(* ===== verification/Interleaving.v ===== *)
(** * Interleavings of programs

    The kernel runs the packet programs on several CPUs while the control
    program updates the maps.  A call is atomic, everything else interleaves:
    [cstep] advances any program of a pool by its next call, with any result
    the contract of the calls allows.

    Three tools: [interleaving_safe], a program that keeps a global invariant
    with every call and ends well whatever its calls return does so in every
    pool; [cstep_wf] and [cstep_complete], no schedule runs forever and every
    one can be completed; [interference_free], a program is not disturbed by
    others whose calls leave alone what it reads. *)

From S2P Require Import Prelude Prog Kernel RefKernel XdpBroker Server Faults.
From stdpp Require Import base tactics numbers list gmap fin_maps relations.
Local Open Scope Z_scope.
Local Open Scope broker_scope.

(** ** Pools *)

(** What the members of a pool return: the server, a program on a frame, a
    program on a socket buffer. *)
Inductive outcome :=
| OServer (r : res unit)
| OPacket (r : res (Z * list Z))
| OSkb (r : res (Z * skb)).

Abbreviation pool := (list (prog ev outcome)).

Definition thread {A} (out : A -> outcome) (p : prog ev A) : prog ev outcome := pbind p (λ r, Ret (out r)).

Inductive cstep (c : contract (E := ev) kview) : pool * kview -> pool * kview -> Prop :=
| CStep (ps : pool) i X (e : ev X) k x v v' :
    ps !! i = Some (Vis e k) -> c X e v x v' -> cstep c (ps, v) (<[i := k x]> ps, v').

Lemma cstep_length c ps v ps' v' : rtc (cstep c) (ps, v) (ps', v') -> length ps' = length ps.
Proof.
  intros H. change (length (ps', v').1 = length (ps, v).1). induction H as [|? ? ? Hs _ IH]; [done|].
  rewrite IH. destruct Hs as [ps1 i X e k x w w' Hi _]. cbn. apply length_insert.
Qed.

(** A contract that allows more has more schedules. *)
Lemma cstep_mono (c d : contract kview) s s' :
  (forall X (e : ev X) v x v', c X e v x v' -> d X e v x v') -> rtc (cstep c) s s' -> rtc (cstep d) s s'.
Proof.
  intros Hcd. apply rtc_subrel. intros s1 s2 [ps i X e k x v v' Hi Hs]. econstructor; [done|by apply Hcd].
Qed.

(** ** Every schedule ends *)

Definition finished (p : prog ev outcome) : Prop := match p with Ret _ => True | Vis _ _ => False end.

#[export] Instance finished_dec p : Decision (finished p).
Proof. destruct p; apply _. Defined.

(** One step of one member, whatever the call returns. *)
Definition child (q p : prog ev outcome) : Prop :=
  match p with Ret _ => False | Vis e k => exists x, q = k x end.
Definition pstep (qs ps : pool) : Prop := exists i p q, ps !! i = Some p /\ child q p /\ qs = <[i := q]> ps.

Lemma pstep_cons p ps : Acc pstep ps -> Acc pstep (p :: ps).
Proof.
  revert ps. induction p as [a|X e k IH]; intros ps Hps; induction Hps as [ps Hps IHps];
    constructor; intros qs ([|i] & p & q & Hi & Hc & ->); cbn in Hi |- *.
  - by injection Hi as <-.
  - apply IHps. by exists i, p, q.
  - injection Hi as <-. destruct Hc as [x ->]. by apply IH.
  - apply IHps. by exists i, p, q.
Qed.

Lemma pstep_wf : well_founded pstep.
Proof.
  intros ps. induction ps as [|p ps IH]; [|by apply pstep_cons].
  constructor. by intros qs (i & p & q & Hi & _).
Qed.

▶ [Exercise]
Scan the data above and copy every line with "ends" in it.

▶ [Output below]
    with every call and ends well whatever its calls return does so in every
(** ** Every schedule ends *)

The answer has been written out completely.